LA NOTA LOCA: Pope John Paul II's Blood Stolen From Church In Italy

FILE - A Thursday, Oct. 16, 2003 photo from files showing Pope John Paul II with Archbishop Stanislaw Dziwisz as he arrives in the Paul VI hall to hear a "Message from the College of Cardinals to the Holy Father" at the Vatican. Pope John Paul II's secretary "did not have the courage" to burn all of the pontiff's notes after his death, and is now having some of them published, he said Wednesday, Jan. 22, 2014. The book, "Very Much in God's Hands," comes out Feb. 5 in Poland, where the pope is still a much-loved authority. It contains religious meditations that Karol Wojtyla recorded between July 1962, when he was a bishop in Poland, and March 2003, when he was pope. (AP Photo/Plinio Lepri, File)
We all know blood is thicker than water, but is it also thicker than holy water? A thief or thieves certainly seem to think so, having desecrated a church in Italy’s Abruzzo region in order to steal an unusual reliquary.
Franca Corrieri – a custodian at San Pietro della Ienca, a church in the small city of L’Aquila, about 60 miles east of Rome – found a broken window at the church, which she reported to the police, according to the Guardian of London.
“In a sense, a person has been stolen.”
The only items missing were a crucifix and a gold and glass reliquary – a container in which sacred objects, often the bones of saints, are kept.

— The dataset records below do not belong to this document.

(* ===== verification/PositionExact.v ===== *)
(** * What splits, merges, transfers and inheritance mean for the user

    Merging undoes a split; inheritance hands over the whole position with the
    reward it has earned; a transfer and the older split lose reward that has
    not been settled. *)

From S2P Require Import Prelude Errors Storage Host Concrete Accessors Admin Shares RewardMath MultiReward.
From S2P Require Import Accumulator Accrual Rewards Checkpoints Balance Pause RewardRate Limits Notify Mirror.
From S2P Require Import Strategies Vault ClaimFees Peg Claims Leaderboard Positions VaultBooks VaultInv PositionProofs.

(** ** Rewards of a moved position *)

Section Pending.
Context {W : World} {B : Bootstrap W} (env : Env) (fuel : nat).
Implicit Types s : State.

(** The entries the accrual configuration is read from. *)
Definition config_key (k : key) : bool :=
  match k with
  | KInst HalvingCfg | KInst HalvingReduction | KInst BoostCampaign | KInst Seasons | KInst BoostSchedule
  | KInst RewardRateBps | KInst MinPoolSize | KInst RewardsActivatedAt | KGov BootstrapCfg
  | KPers (RewardRemainder _) => true
  | _ => false
  end.

Definition same_config s s' : Prop := forall k, config_key k = true -> rd k s' = rd k s.

Lemma same_config_dust sh st fl a b s s' : same_config s s' -> dust_of sh st fl a b s' = dust_of sh st fl a b s.
Proof.
  intros H. unfold dust_of, load_cfg, get_halving_config, get_halving_reduction_bps, get_seasons,
    get_boost_schedule, get_reward_rate_bps. by rewrite !H.
Qed.

Lemma same_config_accruing u v st fl b s s' :
  same_config s s' -> rd (StakedAtLedger v) s' = Some st -> 0 <= get_reward_remainder v s < DIVISOR ->
  accruing u st fl b s -> accruing v st fl b s'.
Proof.
  intros H Hst Hrem [H1 H2 H3 H4 H5 H6 H7]. split; try done.
  - unfold load_cfg, get_halving_config, get_halving_reduction_bps, get_seasons, get_boost_schedule in *.
    by rewrite !H.
  - by rewrite H.
  - unfold get_reward_rate_bps in *. by rewrite H.
  - unfold reward_accrual_floor, get_min_pool_size, get_rewards_activated_at in *. by rewrite !H.
  - unfold get_reward_remainder in *. by rewrite H.
Qed.

(** What a position settled at [a] is owed at the current ledger. *)
Lemma pending_exact u st fl a s :
  accruing u st fl (sequence env) s -> default (sequence env) (get_reward_checkpoint_ledger u s) = a ->
  0 <= a -> 0 <= get_shares u s -> 0 <= get_accrued_reward u s ->
  (Z.to_nat (sequence env - a) <= fuel)%nat ->
  let earned := get_reward_remainder u s + dust_of (get_shares u s) st fl a (sequence env) s in
  earned <= i128_max -> get_accrued_reward u s + earned / DIVISOR <= i128_max ->
  exists s2, pending_reward env fuel u s = Ok (get_accrued_reward u s + earned / DIVISOR) s2.
Proof.
  intros Hac Hcp Ha Hsh Hacc Hfuel earned Hmax Hmax2. pose proof i128_bounds as Hi. pose proof DIVISOR_pos.
  assert (Hn : 0 <= earned).
  { pose proof (dust_nonneg u st fl _ (sequence env) a _ s Hac Hsh). pose proof (ac_rem _ _ _ _ _ Hac).
    unfold earned. lia. }
  destruct (between_exact env fuel u st fl (get_shares u s) a (sequence env) false s)
    as (sv & Hv & _); auto. fold earned in Hv.
  exists sv. unfold pending_reward, reading. rewrite Hcp. rewrite (bind_run _ _ _ _ _ Hv).
  pose proof (Z.div_pos earned DIVISOR ltac:(lia) ltac:(lia)).
  unfold checked_add. rewrite to_i128_in by (unfold in_i128; lia). done.
Qed.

But the reliquary that was stolen wasn't full of dusty bones or hair — it contained a thick, red liquid. Specifically, the blood of John Paul II, who died in 2005.
The Polish-born pope liked to spend time in the area, hiking or skiing. After his death, his private secretary, Cardinal Stanislaw Dziwisz, gave the community some of the late pontiff’s blood as a token of his affection. (Apparently, the Vatican kept some of the pope’s blood after the 1981 assassination attempt in St. Peter’s Square that nearly killed him.)
The Italian Catholic magazine Famiglia Cristiana described the crime as "a sacrilegious theft that was probably commissioned by someone." Dozens of Italian police officers using canine units tried to track the thieves, according to Reuters.
Corrieri said that the crime felt less like a theft and more like a kidnapping. “In a sense, a person has been stolen,” she told reporters.
So far, there has been no ransom demand. John Paul II is expected to be declared a Roman Catholic saint later this year, which is likely to increase the value of the stolen reliquary.